Nit: I suggest using "-EINVAL" instead (e.g., returned via
check_hotplug_memory_range).

Not sure if we should pr_err() instead of WARN (see e.g.,
check_hotplug_memory_range)
Verma, Vishal L April 16, 2020, 5:23 p.m. UTC | #2
On Thu, 2020-04-16 at 19:12 +0200, David Hildenbrand wrote:
> On 16.04.20 19:10, Vishal Verma wrote:
> > 
> > diff --git a/mm/memory_hotplug.c b/mm/memory_hotplug.c
> > index 0a54ffac8c68..ddd3347edd54 100644
> > --- a/mm/memory_hotplug.c
> > +++ b/mm/memory_hotplug.c
> > @@ -1005,6 +1005,11 @@ int __ref add_memory_resource(int nid, struct resource *res)
> >  	if (ret)
> >  		return ret;
> >  
> > +	if (!node_possible(nid)) {
> > +		WARN(1, "node %d was absent from the node_possible_map\n", nid);
> > +		return -ENXIO;
> 
> Nit: I suggest using "-EINVAL" instead (e.g., returned via
> check_hotplug_memory_range).
> 
> Not sure if we should pr_err() instead of WARN (see e.g.,
> check_hotplug_memory_range)
> 
Hm, I'm happy to make the changes, but EINVAL to me suggests there is a
problem in the way this was called by the user. And in this case there
really might not be much the user can change in case fo buggy firmware.

Same thing with the WARN - make the potential firmware bug much more
obvious and visible.
David Hildenbrand April 16, 2020, 5:25 p.m. UTC | #3
On 16.04.20 19:23, Verma, Vishal L wrote:
> On Thu, 2020-04-16 at 19:12 +0200, David Hildenbrand wrote:
>> On 16.04.20 19:10, Vishal Verma wrote:
>>>
>>> diff --git a/mm/memory_hotplug.c b/mm/memory_hotplug.c
>>> index 0a54ffac8c68..ddd3347edd54 100644
>>> --- a/mm/memory_hotplug.c
>>> +++ b/mm/memory_hotplug.c
>>> @@ -1005,6 +1005,11 @@ int __ref add_memory_resource(int nid, struct resource *res)
>>>  	if (ret)
>>>  		return ret;
>>>  
>>> +	if (!node_possible(nid)) {
>>> +		WARN(1, "node %d was absent from the node_possible_map\n", nid);
>>> +		return -ENXIO;
>>
>> Nit: I suggest using "-EINVAL" instead (e.g., returned via
>> check_hotplug_memory_range).
>>
>> Not sure if we should pr_err() instead of WARN (see e.g.,
>> check_hotplug_memory_range)
>>
> Hm, I'm happy to make the changes, but EINVAL to me suggests there is a
> problem in the way this was called by the user. And in this case there
> really might not be much the user can change in case fo buggy firmware.

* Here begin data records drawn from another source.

(** ** Insertion into a leaf with room *)

(** The same descent through [descend_path] followed by [get_page]. *)
Lemma db_descend_path key s ids kvs r s1 :
  db_inv s ids kvs -> descend_path root_page_id key s = (r, s1) ->
  match r with
  | None => db_inv s1 ids kvs /\ (forall j, ps_pins s1 j = ps_pins s j) /\ ~ all_resident s ids
  | Some path => exists leaf, list.last path = Some leaf /\
      forall lk r2 s2, ps_get_page leaf lk s1 = (r2, s2) ->
      match r2 with
      | None => db_inv s2 ids kvs /\ (forall j, ps_pins s2 j = ps_pins s j) /\ ~ all_resident s ids
      | Some p => exists d lvs es lo hi pre post lpre lpost,
          at_leaf s s2 ids kvs key leaf p d lvs path es lo hi pre post lpre lpost
      end
  end.
Proof using.
  intros Hdb. unfold descend_path.
  destruct (db_inv_routed s ids kvs key Hdb) as (d & lvs & path & leaf & p & es & lo & hi & pre & post
    & lpre & lpost & Hd & Hrt & Hc & Hpr & Hlr & Hlf).
  pose proof (rt_head _ _ _ _ _ _ _ _ _ _ _ _ _ _ _ _ _ _ _ Hrt) as Hh.
  pose proof (rt_len _ _ _ _ _ _ _ _ _ _ _ _ _ _ _ _ _ _ _ Hrt) as Hlen.
  pose proof (rt_last _ _ _ _ _ _ _ _ _ _ _ _ _ _ _ _ _ _ _ Hrt) as Hlast.
  pose proof (rt_page _ _ _ _ _ _ _ _ _ _ _ _ _ _ _ _ _ _ _ Hrt) as Hpage.
  destruct path as [|root path]; [done|]. injection Hh as ->. cbn [length] in Hlen.
  intros Edp.
  destruct (descend_path_loop_spec (all_resident s ids) BTREE_MAX_DEPTH key root_page_id path [] s r s1)
    as (Hk & Hpn & Hres & Hout); try done; try apply Hdb; try apply Hrt.
  { unfold all_resident. rewrite !list.Forall_forall. intros Hall x Hx. by apply Hall, Hrt. }
  assert (db_inv s1 ids kvs) as Hdb1.
  { eapply db_inv_kept; [exact Hdb|done|]. intros j. rewrite Hpn. apply Hdb. }
  destruct Hout as [[-> _]|[-> [Hn|Hn]]]; [|done|lia]. cbn [app]. exists leaf. split; [done|].
  intros lk r2 s2 Hg.
  destruct (ps_get_law _ _ _ _ _ _ (kp_inv _ _ Hk) Hlr Hg) as (Hi2 & Hv2 & Hu2 & Hr2).
  pose proof (get_kept _ _ _ _ _ (kp_inv _ _ Hk) Hlr Hg) as Hk2.
  assert (kept s s2) as Hk02 by (by eapply kept_trans).
  assert (all_resident s ids -> ps_resident s1 leaf) as Hlres.
  { intros HA. rewrite (Hres HA). unfold all_resident in HA. rewrite list.Forall_forall in HA. auto. }
  destruct r2 as [q|]; cycle 1.
  { destruct Hr2 as [Hnr Hp2]. split_and!; [|intros j; by rewrite Hp2|auto].
    eapply db_inv_kept; [exact Hdb1|done|]. intros j. rewrite Hp2, Hpn. apply Hdb. }
  destruct Hr2 as (Hvl & Hp2 & Hres2).
  pose proof (kp_view _ _ Hk02 _ _ Hlr Hpage) as Hvl'. assert (q = p) as -> by congruence.
  assert (forall j, ps_pins s2 j = ps_pins s j + delta j leaf) as Hp02 by (intros j; by rewrite Hp2, Hpn).
  assert (forall x y, x ∈ ids -> ps_view s x = Some y -> ps_view s2 x = Some y) as Hf.
  { intros x y Hx. apply (kp_view _ _ Hk02). pose proof (di_ref _ _ _ Hdb) as Hr.
    rewrite list.Forall_forall in Hr. by apply Hr. }
  assert (lvs ⊆ ids) as Hsub.
  { eapply node_leaves_sub, (rt_put _ _ _ _ _ _ _ _ _ _ _ _ _ _ _ _ _ _ _ Hrt (ps_view s) p es);
      try apply Hrt. done. }
  exists d, lvs, es, lo, hi, pre, post, lpre, lpost. constructor; try done.
  - by eapply routed_frame.
  - eapply leaf_chain_frame; [|exact Hc]. intros x y Hx Hy. exists y. split; [|done]. auto.
  - eapply db_inv_kept; [exact Hdb|done|]. intros j. rewrite Hp02. pose proof (di_pins _ _ _ Hdb j).
    case_decide; lia.
  - intros HA j. by rewrite (Hres2 (Hlres HA)), (Hres HA).
Qed.
Lemma kvs_sorted_app a b :
  kvs_sorted a -> kvs_sorted b -> (forall x y, x ∈ a -> y ∈ b -> lex_lt x.1 y.1) ->
  kvs_sorted (a ++ b).
Proof.
  unfold kvs_sorted. induction a as [|e a IH]; cbn [app]; [done|]. intros Ha Hb Hab.
  inversion Ha as [|? ? Ha' Hf]; subst. constructor.
  - apply IH; [done..|]. intros x y Hx. apply Hab. by right.
  - apply Forall_app. split; [done|]. apply list.Forall_forall. intros y Hy. apply Hab; [left|done].
Qed.

Lemma kvs_sorted_suffix a b : kvs_sorted (a ++ b) -> kvs_sorted b.
Proof. induction a; [done|]. intros Hs. inversion Hs. auto. Qed.

Lemma kvs_nodup (kvs : list (bytes * bytes)) : kvs_sorted kvs -> NoDup kvs.*1.
Proof.
  induction 1 as [|x l Hs IH Hf]; [by apply base.NoDup_nil_2|]. cbn. apply list.NoDup_cons. split; [|done].
  intros (y & E & Hy)%list_elem_of_fmap. rewrite list.Forall_forall in Hf. specialize (Hf y Hy).
  rewrite E in Hf. by apply lex_lt_irrefl in Hf.
Qed.

Lemma keys_within_gap lo mid hi a b :
  keys_within lo (Some mid) a -> keys_within (Some mid) hi b ->
  forall x y, x ∈ a -> y ∈ b -> lex_lt x.1 y.1.
Proof.
  unfold keys_within. rewrite !list.Forall_forall. intros Ha Hb x y Hx Hy.
  destruct (Ha x Hx) as [_ Hxm]. destruct (Hb y Hy) as [Hym _]. by eapply lex_le_lt_trans.
Qed.

Lemma pairs_sorted es : keys_sorted es -> kvs_sorted (map pair_of es).
Proof.
  unfold keys_sorted, kvs_sorted. induction 1 as [|e es Hs IH Hf]; simpl; [constructor|].
  constructor; [done|]. apply Forall_map. by eapply list.Forall_impl.
Qed.

(** The pairs of a subtree come out in key order. *)
Lemma node_sorted v d id lo hi kvs ids lvs : node v d id lo hi kvs ids lvs -> kvs_sorted kvs.
Proof.
  revert id lo hi kvs ids lvs. induction d as [|d IH]; intros id lo hi kvs ids lvs.
  - intros (p & es & _ & _ & _ & [Hs _] & -> & _). by apply pairs_sorted.
  - intros (p & es & ids' & _ & _ & _ & [Hw _] & Hk & _). revert kvs ids' lvs lo Hw Hk.
    induction es as [|e es IHes]; intros kvs ids' lvs lo Hw Hk; simpl in Hk; [eauto|].
    destruct Hk as (k1 & k2 & i1 & i2 & l1 & l2 & H1 & H2 & -> & -> & ->).
    apply entries_within_cons in Hw as [_ Hw]. apply kvs_sorted_app; [eauto|eauto|].
    eapply keys_within_gap; [by eapply node_within|].
    eapply kids_within; [|exact Hw|exact H2]. intros c a b k i l. apply node_within.
Qed.

(** A leaf occurs once among the leaves. *)
Lemma leaves_sublist v d id lo hi kvs ids lvs : node v d id lo hi kvs ids lvs -> sublist lvs ids.
Proof.
  revert id lo hi kvs ids lvs. induction d as [|d IH]; intros id lo hi kvs ids lvs.
  - intros (? & ? & _ & _ & _ & _ & _ & -> & ->). done.
  - intros (p & es & ids' & _ & _ & _ & _ & Hk & ->). apply sublist_cons.
    revert kvs ids' lvs lo Hk.
    induction es as [|e es IHes]; intros kvs ids' lvs lo Hk; simpl in Hk; [eauto|].
    destruct Hk as (k1 & k2 & i1 & i2 & l1 & l2 & H1 & H2 & -> & -> & ->).
    apply sublist_app; eauto.
Qed.

Lemma leaves_nodup v d id lo hi kvs ids lpre leaf lpost :
  node v d id lo hi kvs ids (lpre ++ leaf :: lpost) -> NoDup ids -> NoDup lpost.
Proof.
  intros Hn Hnd. eapply sublist_NoDup in Hnd; [|by eapply leaves_sublist].
  apply list.NoDup_app in Hnd as (_ & _ & Hnd). by apply list.NoDup_cons in Hnd as [_ ?].
Qed.

(** ** The callback run *)
Section callback.
Context {C : Type} (callback : bytes -> bytes -> C -> Z * C).

(** The callback over a list of pairs until it answers non-zero. *)
Fixpoint visit (l : list kv) (c : C) : C :=
  match l with
  | [] => c
  | (k, x) :: l' => let '(stop, c) := callback k x c in if negb (stop =? 0) then c else visit l' c
  end.

(** What the walk does with the pairs it meets. *)
Fixpoint scan_list (prefix : bytes) (l : list kv) (c : C) : bool * C :=
  match l with
  | [] => (false, c)
  | (k, x) :: l' =>
      if negb (has_prefix prefix k) then (true, c) else
      let '(stop, c) := callback k x c in
      if negb (stop =? 0) then (true, c) else scan_list prefix l' c
  end.

Lemma scan_list_app prefix a b c :
  scan_list prefix (a ++ b) c =
  let '(stop, c) := scan_list prefix a c in if stop then (true, c) else scan_list prefix b c.
Proof using.
  revert c. induction a as [|[k x] a IH]; intros c; [done|]. simpl.
  destruct (has_prefix prefix k); [|done]. simpl. destruct (callback k x c) as [st c1].
  destruct (st =? 0); [|done]. apply IH.
Qed.
(** The children after the first one of [es]. *)
Definition kids_post R (hi : option bytes) (es : list entry) (right : Z) (kvs : list kv) (ids : list A)
    (lvs : list Z) : Prop :=
  match es with
  | [] => kvs = [] /\ ids = [] /\ lvs = []
  | e :: es' => kids R (Some (e_key e)) hi es' right kvs ids lvs
  end.

Lemma kids_app R lo hi ea eb right kvs ids lvs :
  kids R lo hi (ea ++ eb) right kvs ids lvs <->
  exists k1 k2 i1 i2 l1 l2, kids_pre R lo ea k1 i1 l1 /\
    kids R (bound_after lo ea) hi eb right k2 i2 l2 /\ kvs = k1 ++ k2 /\ ids = i1 ++ i2 /\ lvs = l1 ++ l2.
Proof using.
  revert lo kvs ids lvs. induction ea as [|e ea IH]; intros lo kvs ids lvs; cbn.
  - split; [intros; by exists [], kvs, [], ids, [], lvs|].
    intros (k1 & k2 & i1 & i2 & l1 & l2 & (-> & -> & ->) & ? & -> & -> & ->). done.
  - split.
    + intros (k1 & k2 & i1 & i2 & l1 & l2 & H1 & H2 & -> & -> & ->).
      apply IH in H2 as (k3 & k4 & i3 & i4 & l3 & l4 & H3 & H4 & -> & -> & ->).
      exists (k1 ++ k3), k4, (i1 ++ i3), i4, (l1 ++ l3), l4. rewrite <- !app_assoc. split_and!; try done.
      exists k1, k3, i1, i3, l1, l3. done.
    + intros (k1 & k2 & i1 & i2 & l1 & l2 & (k3 & k4 & i3 & i4 & l3 & l4 & H3 & H4 & -> & -> & ->)
        & H2 & -> & -> & ->).
      exists k3, (k4 ++ k2), i3, (i4 ++ i2), l3, (l4 ++ l2). rewrite <- !app_assoc. split_and!; try done.
      apply IH. exists k4, k2, i4, i2, l4, l2. done.
Qed.

Lemma kids_first R lo hi es right kvs ids lvs :
  kids R lo hi es right kvs ids lvs <->
  exists k1 k2 i1 i2 l1 l2, R (first_child es right) lo (first_hi es hi) k1 i1 l1 /\
    kids_post R hi es right k2 i2 l2 /\ kvs = k1 ++ k2 /\ ids = i1 ++ i2 /\ lvs = l1 ++ l2.
Proof using.
  destruct es as [|e es]; [|done]. cbn. split.
  - intros. exists kvs, [], ids, [], lvs, []. rewrite !app_nil_r. done.
  - intros (k1 & k2 & i1 & i2 & l1 & l2 & H1 & (-> & -> & ->) & -> & -> & ->). by rewrite !app_nil_r.
Qed.

Lemma kids_pre_mono R R' lo es kvs ids lvs :
  kids_pre R lo es kvs ids lvs ->
  (forall c a b k i l, R c a b k i l -> i ⊆ ids -> R' c a b k i l) -> kids_pre R' lo es kvs ids lvs.
Proof using.
  revert lo kvs ids lvs. induction es as [|e es IH]; intros lo kvs ids lvs; [done|]. cbn.
  intros (k1 & k2 & i1 & i2 & l1 & l2 & H1 & H2 & -> & -> & ->) Hfr.
  exists k1, k2, i1, i2, l1, l2. split_and!; try done.
  - apply Hfr; [done|set_solver].
  - apply (IH _ _ _ _ H2). intros. apply Hfr; [done|set_solver].
Qed.

Lemma kids_post_mono R R' hi es right kvs ids lvs :
  kids_post R hi es right kvs ids lvs ->
  (forall c a b k i l, R c a b k i l -> i ⊆ ids -> R' c a b k i l) -> kids_post R' hi es right kvs ids lvs.
Proof using. destruct es as [|e es]; [done|]. apply kids_mono. Qed.
Lemma insert_loop_spec attempts t key value s (ids : list Z) kvs r t' s' :
  db_inv root_page_id s ids kvs -> Forall is_byte key -> Forall is_byte value ->
  0 < zlen key <= MAX_KEY_SIZE -> zlen value <= MAX_VALUE_SIZE ->
  insert_loop root_page_id attempts t key value s = (r, t', s') ->
  insert_result key value s ids kvs t r t' s'.
Proof using.
  intros Hdb Hkb Hvb Hkl Hvl. revert s ids Hdb. induction attempts as [|n IH]; intros s ids Hdb; cbn [insert_loop].
  { intros [= <- <- <-]. split; [done|]. right. split_and!; try done. by eapply db_inv_pairs. }
  assert (forall s1, db_inv root_page_id s1 ids kvs -> (forall j, ps_pins s1 j = ps_pins s j) ->
    insert_result key value s ids kvs t (-1) t s1) as Hfail.
  { intros s1 Hdb1 Hp1. split; [done|]. right. split_and!; try done. by eapply db_inv_pairs. }
  destruct (descend_path root_page_id key s) as [rp s1] eqn:Edp.
  pose proof (db_descend_path _ _ _ _ _ _ _ Hdb Edp) as Hdp. destruct rp as [path|]; cycle 1.
  { intros [= <- <- <-]. destruct Hdp as (? & ? & ?). by apply Hfail. }
  destruct Hdp as (leaf & -> & Hget).
  destruct (ps_get_page leaf LOCK_EXCLUSIVE s1) as [rg s2] eqn:Eg. specialize (Hget _ _ _ Eg).
  destruct rg as [p|]; cycle 1.
  { intros [= <- <- <-]. destruct Hget as (? & ? & ?). by apply Hfail. }
  destruct Hget as (d & lvs & es & lo & hi & pre & post & lpre & lpost & Hal).
  pose proof (di_pins _ _ _ _ Hdb) as Hnn. pose proof Hal as [_ Hrt _ _ Hlf Hdb2 _ _ _].
  destruct (at_leaf_leave _ _ _ s2 _ _ _ _ _ _ _ _ _ _ _ _ _ _ _ LOCK_EXCLUSIVE Hal Hnn
      (quiet_refl _ (di_store _ _ _ _ Hdb2))) as [Hdb3 Hp3].
  destruct (find_pair p key) as [kv|] eqn:Efp.
  { intros [= <- <- <-]. by apply Hfail. }
  destruct (Z.ltb_spec (free_space (header p)) (SIZEOF_KV_PAIR + zlen key + zlen value)) as [Hfull|Hroom].
  - destruct (btree_split_node root_page_id BTREE_MAX_DEPTH leaf (ps_release_page leaf LOCK_EXCLUSIVE s2))
      as [rc s4] eqn:Es.
    assert (ps_view (ps_release_page leaf LOCK_EXCLUSIVE s2) leaf = Some p) as Hvl3.
    { pose proof (at_leaf_pinned _ _ _ _ _ _ _ _ _ _ _ _ _ _ _ _ _ _ Hal Hnn) as Hp0.
      destruct (release_step s2 leaf LOCK_EXCLUSIVE (di_store _ _ _ _ Hdb2) Hp0) as (_ & -> & _). apply Hrt. }
    destruct (split_leaf_spec BTREE_MAX_DEPTH _ _ _ _ _ rc s4 Hdb3 Hlf Hvl3 ltac:(lia) Es) as [Hp4 Hout].
    assert (kv_map kvs !! key = None) as Habs.
    { destruct Hrt. pose proof (find_pair_spec p es key rt_repr (proj1 rt_es)) as Hfp. rewrite Efp in Hfp.
      subst kvs. by apply leaf_map_miss. }
    destruct Hout as [[-> [l' Hdb4]]|[-> Hpairs]].
    + change (negb (0 =? 0)) with false. cbn iota. intros E. destruct (IH s4 l' Hdb4 E) as [Hp' Hres].
      split; [intros j; by rewrite Hp', Hp4|]. destruct Hres as [Hok|(-> & -> & Hpr & _)]; [by left|].
      right. split_and!; try done. rewrite Habs. by intros [? ?].
    + change (negb (-1 =? 0)) with true. cbn iota. intros [= <- <- <-].
      split; [intros j; by rewrite Hp4|]. right. split_and!; try done. rewrite Habs. by intros [? ?].
  - destruct (insert_at_leaf _ _ _ _ _ _ value _ _ _ _ _ _ _ _ _ _ _ _ WAL_INSERT (txn_id t) Hal Hnn Efp)
      as (p' & -> & Hrest); try done; [lia|]. intros [= <- <- <-].
    destruct Hrest as (Hp' & Habs & kvs' & Hdb' & Hm). split; [done|]. left. split_and!; try done. by exists ids, kvs'.
Qed.

Lemma db_insert_spec t key value s (ids : list Z) kvs r t' s' :
  db_inv root_page_id s ids kvs -> txn_is_active t = true -> Forall is_byte key -> Forall is_byte value ->
  0 < zlen key <= MAX_KEY_SIZE -> zlen value <= MAX_VALUE_SIZE ->
  db_insert root_page_id (Some t) key value s = (r, t', s') ->
  exists t1, t' = Some t1 /\ insert_result key value s ids kvs t r t1 s' /\
    (all_resident s ids -> leaves_have_room s ids (SIZEOF_KV_PAIR + zlen key + zlen value) ->
     r = -1 -> is_Some (kv_map kvs !! key)).
Proof using.
  intros Hdb Hact Hkb Hvb Hkl Hvl E. pose proof E as E0. unfold db_insert in E. rewrite Hact in E. cbn [negb] in E.
  rewrite (proj2 (Z.eqb_neq (zlen key) 0)) in E by lia.
  destruct (Z.gtb_spec (zlen key) MAX_KEY_SIZE) as [?|_]; [lia|].
  destruct (Z.gtb_spec (zlen value) MAX_VALUE_SIZE) as [?|_]; [lia|]. cbn [orb] in E.
  destruct (insert_loop root_page_id BTREE_MAX_DEPTH t key value s) as [[r1 t1] s1] eqn:El.
  injection E as <- <- <-. exists t1. split; [done|]. split; [by eapply insert_loop_spec|].
  intros Hres Hroom ->. destruct (db_insert_room_spec _ _ _ _ _ _ _ _ _ _ Hdb Hact Hkb Hvb Hroom Hkl Hvl E0)
    as [_ [(? & _)|(_ & _ & _ & [?|?])]]; done.
Qed.
End store.
(* ===== verification/Lru.v ===== *)
(** * The LRU cache (common/src/lru.c)

    Nodes live in a heap; the recency list runs through [prev]/[next] and the
    bucket chains through [hash_next], as in the C structures. Allocation is
    an argument: the address [malloc] returned, or [None]. The mutex makes
    each public call one step. The second half shows that the pointer
    structures implement a plain list of pairs in recency order. *)
From S2P Require Import Prelude SList.

Local Open Scope Z_scope.

Record lru_node := mkNode {
  n_key : bytes; n_value : bytes; n_prev : option Z; n_next : option Z; n_hash_next : option Z }.

Record lru_cache := mkCache {
  c_heap : gmap Z lru_node;
  t_capacity : Z; t_array : list (option Z);
  l_size : Z; l_capacity : Z; l_head : option Z; l_tail : option Z;
  c_generation : Z; c_hits : Z; c_misses : Z; c_evictions : Z }.

Definition set_prev (o : option Z) (n : lru_node) : lru_node :=
  mkNode (n_key n) (n_value n) o (n_next n) (n_hash_next n).
Definition set_next (o : option Z) (n : lru_node) : lru_node :=
  mkNode (n_key n) (n_value n) (n_prev n) o (n_hash_next n).
Definition set_hash_next (o : option Z) (n : lru_node) : lru_node :=
  mkNode (n_key n) (n_value n) (n_prev n) (n_next n) o.
Definition set_value (v : bytes) (n : lru_node) : lru_node :=
  mkNode (n_key n) v (n_prev n) (n_next n) (n_hash_next n).

Definition set_heap (h : gmap Z lru_node) (c : lru_cache) : lru_cache :=
  mkCache h (t_capacity c) (t_array c) (l_size c) (l_capacity c) (l_head c) (l_tail c)
    (c_generation c) (c_hits c) (c_misses c) (c_evictions c).
Definition set_array (a : list (option Z)) (c : lru_cache) : lru_cache :=
  mkCache (c_heap c) (t_capacity c) a (l_size c) (l_capacity c) (l_head c) (l_tail c)
    (c_generation c) (c_hits c) (c_misses c) (c_evictions c).
Definition set_list (h : gmap Z lru_node) (size : Z) (hd tl : option Z) (c : lru_cache) : lru_cache :=
  mkCache h (t_capacity c) (t_array c) size (l_capacity c) hd tl
    (c_generation c) (c_hits c) (c_misses c) (c_evictions c).
Definition bump (g hit miss ev : Z) (c : lru_cache) : lru_cache :=
  mkCache (c_heap c) (t_capacity c) (t_array c) (l_size c) (l_capacity c) (l_head c) (l_tail c)
    (u64 (c_generation c + g)) (u64 (c_hits c + hit)) (u64 (c_misses c + miss))
    (u64 (c_evictions c + ev)).

(** FNV-1a over the bytes of the key. *)
Definition fnv1a (source : bytes) : Z :=
  fold_left (fun hash p => u64 (Z.lxor hash p * 1099511628211)) source 1469598103934665603.
Definition get_hash_code (c : lru_cache) (source : bytes) : Z := fnv1a source mod t_capacity c.

Definition bucket_of (c : lru_cache) (b : Z) : option Z := default None (znth (t_array c) b).

(** The node and its two buffers, when all three allocations succeed. *)
Definition create_node (ptr : option Z) (key value : bytes) : option (Z * lru_node) :=
  a ← ptr; Some (a, mkNode key value None None None).

Definition free_node (a : Z) (c : lru_cache) : lru_cache := set_heap (delete a (c_heap c)) c.

Fixpoint find_loop (fuel : nat) (h : gmap Z lru_node) (curr : option Z) (key : bytes) : option Z :=
  match fuel, curr with
  | O, _ | _, None => None
  | S fuel', Some a =>
      match h !! a with
      | None => None
      | Some n => if bool_decide (n_key n = key) then Some a
                  else find_loop fuel' h (n_hash_next n) key
      end
  end.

Yeah, but introducing new return codes callers might not expected might
create IMHO other issues.

> 
> Same thing with the WARN - make the potential firmware bug much more
> obvious and visible.
> 

Yeah, but I doubt this is really necessary. No strong feelings.
David Hildenbrand April 16, 2020, 5:53 p.m. UTC | #4
On 16.04.20 19:25, David Hildenbrand wrote:
> On 16.04.20 19:23, Verma, Vishal L wrote:
>> On Thu, 2020-04-16 at 19:12 +0200, David Hildenbrand wrote:
>>> On 16.04.20 19:10, Vishal Verma wrote:
>>>>
>>>> diff --git a/mm/memory_hotplug.c b/mm/memory_hotplug.c
>>>> index 0a54ffac8c68..ddd3347edd54 100644
>>>> --- a/mm/memory_hotplug.c
>>>> +++ b/mm/memory_hotplug.c
>>>> @@ -1005,6 +1005,11 @@ int __ref add_memory_resource(int nid, struct resource *res)
>>>>  	if (ret)
>>>>  		return ret;
>>>>  
>>>> +	if (!node_possible(nid)) {
>>>> +		WARN(1, "node %d was absent from the node_possible_map\n", nid);
>>>> +		return -ENXIO;
>>>
>>> Nit: I suggest using "-EINVAL" instead (e.g., returned via
>>> check_hotplug_memory_range).
>>>
>>> Not sure if we should pr_err() instead of WARN (see e.g.,
>>> check_hotplug_memory_range)
>>>
>> Hm, I'm happy to make the changes, but EINVAL to me suggests there is a
>> problem in the way this was called by the user. And in this case there
>> really might not be much the user can change in case fo buggy firmware.
> 
> Yeah, but introducing new return codes callers might not expected might
> create IMHO other issues.
> 
>>
>> Same thing with the WARN - make the potential firmware bug much more
>> obvious and visible.
>>
> 
> Yeah, but I doubt this is really necessary. No strong feelings.
> 

Forgot to

Acked-by: David Hildenbrand <david@redhat.com>
Verma, Vishal L April 16, 2020, 10:47 p.m. UTC | #5
On Thu, 2020-04-16 at 19:53 +0200, David Hildenbrand wrote:
> > > > 
> > > Hm, I'm happy to make the changes, but EINVAL to me suggests there is a
> > > problem in the way this was called by the user. And in this case there
> > > really might not be much the user can change in case fo buggy firmware.
> > 
> > Yeah, but introducing new return codes callers might not expected might
> > create IMHO other issues.
> > 
> > > Same thing with the WARN - make the potential firmware bug much more
> > > obvious and visible.
> > > 
> > 
> > Yeah, but I doubt this is really necessary. No strong feelings.
> > 
> 
> Forgot to
> 
> Acked-by: David Hildenbrand <david@redhat.com>
> 
Thanks for the review David. I'll change the return code, and keep the
WARN, and send a new version.
diff mbox series

Patch

diff --git a/mm/memory_hotplug.c b/mm/memory_hotplug.c
index 0a54ffac8c68..ddd3347edd54 100644
--- a/mm/memory_hotplug.c
+++ b/mm/memory_hotplug.c
@@ -1005,6 +1005,11 @@  int __ref add_memory_resource(int nid, struct resource *res)
 	if (ret)
 		return ret;
 
+	if (!node_possible(nid)) {
+		WARN(1, "node %d was absent from the node_possible_map\n", nid);
+		return -ENXIO;
+	}
+
 	mem_hotplug_begin();
 
 	/*